Lemma ok_free s held b : cache_ok s held -> b ∈ held -> freetotal (cache s) < 2 ^ 30 ->
  exists s', do_cache_free (get_object b) s = Ok (tt, s') /\ cache_ok s' (list_difference held [b]) /\
    forall b', b' ∈ held -> b' <> b -> mem s' !! b' = mem s !! b'.
Proof.
  intros I Hb Hft. pose proof (co_curr _ _ I) as Hcurr. pose proof (co_len _ _ I) as Hlen. pose proof (co_total _ _ I) as Htot.
  destruct (proj2 (co_dom _ _ I b)) as [c Hbc]; [set_solver|].
  assert (NoDup held) as Hnd by (apply (NoDup_app held (pool (cache s))), I).
  pose proof (held_difference held b Hnd Hb) as Hh. set (held' := list_difference held [b]) in *.
  assert (forall b', b' ∈ held' -> b' ∈ held) as Hsub by (intros b' Hb'; rewrite Hh; by right).
  destruct (do_cache_free_intact s b c Hbc (co_zones _ _ I b c Hb Hbc)) as (s' & E & Ee & Er & H).
  exists s'. split; [exact E|]. set (n := s32 (freetotal (cache s) * 2)) in H.
  assert (n = freetotal (cache s) * 2) as En by (unfold n; apply sint_small; lia).
  assert (forall l, held ++ l ≡ₚ held' ++ (l ++ [b])) as Hperm.
  { intros l. rewrite Hh, (assoc_L (++)), (comm (++) _ [b]). done. }
  destruct H as [[Em [[Hlt Ec]|[Hge Ec]]]|[Em Ec]].
  - split; [|intros; by rewrite Em]. apply (cache_ok_same_blocks s s' held held' I); try done; rewrite Ec; simpl; try done.
    + by rewrite length_insert.
    + lia.
    + rewrite pool_grow by lia. apply Hperm.
  - assert (length (resize (Z.to_nat n) 0 (ptr (cache s))) = Z.to_nat n) as Hrl by apply length_resize.
    split; [|intros; by rewrite Em]. apply (cache_ok_same_blocks s s' held held' I); try done; rewrite Ec; simpl; try done; try lia.
    + rewrite length_insert, length_resize. lia.
    + match goal with |- _ ≡ₚ _ ++ pool ?c => change c with
        (((cache s) <| freetotal := n |> <| ptr ::= fun l => resize (Z.to_nat n) 0 l |>) <| ptr ::=
          <[Z.to_nat (freecurr ((cache s) <| freetotal := n |> <| ptr ::= fun l => resize (Z.to_nat n) 0 l |>)) := b]> |>
          <| freecurr := freecurr ((cache s) <| freetotal := n |> <| ptr ::= fun l => resize (Z.to_nat n) 0 l |>) + 1 |>) end.
      rewrite pool_grow; simpl; [|lia|rewrite Hrl; lia].
      rewrite <- Hperm. f_equiv. unfold pool. simpl. rewrite resize_ge by lia. rewrite take_app_le by lia. done.
  - split; [|intros b' _ Hne; by rewrite Em, lookup_delete_ne].
    assert (held ++ pool (cache s) ≡ₚ b :: held' ++ pool (cache s)) as Hp by (by rewrite Hh).
    pose proof (co_nodup _ _ I) as Hn. rewrite Hp in Hn. apply NoDup_cons in Hn as [Hnb Hn].
    split; rewrite ?Ec, ?Em; try apply I; try done.
    + rewrite Ee, Er. apply I.
    + intros b'. rewrite lookup_delete_is_Some, (co_dom _ _ I b'), Hp, elem_of_cons. split; [naive_solver|].
      intros Hb'. split; [by intros ->|by right].
    + intros b' c' Hb'. apply lookup_delete_Some in Hb' as [_ Hb']. by apply I.
    + intros b' c' Hb' Hbc'. apply lookup_delete_Some in Hbc' as [_ Hbc']. apply I with b'; [by apply Hsub|done].
Qed.
(* ===== verification/Iov.v ===== *)
(** * What add_iov gathers (src/thread/memcached.c)

    The message list and the iovec array of a connection as the list of the
    buffers a response consists of: add_iov appends its buffer, whole or (for UDP)
    cut where a datagram ends, and every message stays within its limits. *)

From S2P Require Import Prelude Decimal Dispatch Conn.

(** ** The response as a list of messages *)

Definition msg_slice (l : list iovec) (m : msghdr) : list iovec :=
  take (Z.to_nat (msg_iovlen m)) (drop (Z.to_nat (msg_iov m)) l).
Definition used_msgs (c : conn) : list msghdr := take (Z.to_nat (msgused c)) (msglist c).
(** The buffers of a message; one whose msg_iov leads into a freed array has none. *)
Definition buffers (c : conn) (m : msghdr) : list iovec :=
  if decide (msg_arr m = iov_id c) then msg_slice (iov c) m else [].
Definition messages (c : conn) : list (list iovec) := buffers c <$> used_msgs c.
Definition total (l : list iovec) : Z := foldr (fun v n => iov_len v + n) 0 l.

(** The messages lie one after the other in the array, from [a] to [b]. *)
Fixpoint tiled (a : Z) (l : list msghdr) (b : Z) : Prop :=
  match l with
  | [] => a = b
  | m :: l => msg_iov m = a /\ 0 <= msg_iovlen m /\ tiled (a + msg_iovlen m) l b
  end.

(** msg_iov leads into array number [arr]. *)
Definition in_array (arr : Z) (m : msghdr) : Prop := msg_arr m = arr.

Record iov_ok (c : conn) : Prop := {
  io_iov : Z.of_nat (length (iov c)) = iovsize c;
  io_msg : Z.of_nat (length (msglist c)) = msgsize c;
  io_pos : 0 < iovsize c /\ 0 < msgsize c;
  io_used : 0 <= iovused c <= iovsize c;
  io_msgused : 0 <= msgused c <= msgsize c;
  io_arr : Forall (in_array (iov_id c)) (used_msgs c);
  io_tiled : tiled 0 (used_msgs c) (iovused c);
  io_bytes : 0 < msgused c -> msgbytes c = total (default [] (last (messages c))) }.

Lemma total_app l l' : total (l ++ l') = total l + total l'.
Proof. induction l; simpl; lia. Qed.

Lemma tiled_app a l l' b : tiled a (l ++ l') b <-> exists k, tiled a l k /\ tiled k l' b.
Proof.
  revert a. induction l as [|m l IH]; intros a; simpl.
  - split; [by exists a|by intros (k & -> & ?)].
  - split.
    + intros (? & ? & (k & ? & ?)%IH). by exists k.
    + intros (k & (? & ? & ?) & ?). split_and!; try done. apply IH. by exists k.
Qed.
Lemma tiled_le a l b : tiled a l b -> a <= b.
Proof. revert a. induction l as [|m l IH]; simpl; [lia|]. intros a (? & ? & H%IH). lia. Qed.

Lemma messages_live c : Forall (in_array (iov_id c)) (used_msgs c) -> messages c = msg_slice (iov c) <$> used_msgs c.
Proof.
  intros H. unfold messages. induction H as [|m l Hm H IH]; [done|]. rewrite !fmap_cons, IH. f_equal.
  unfold buffers. by rewrite decide_True.
Qed.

▶ _HOW TO COMPLETE THIS TASK_: Determine the number of lines in the data above that hold "freetotal", and reply with that number alone.

▶ _EXERCISE SOLUTION_: 6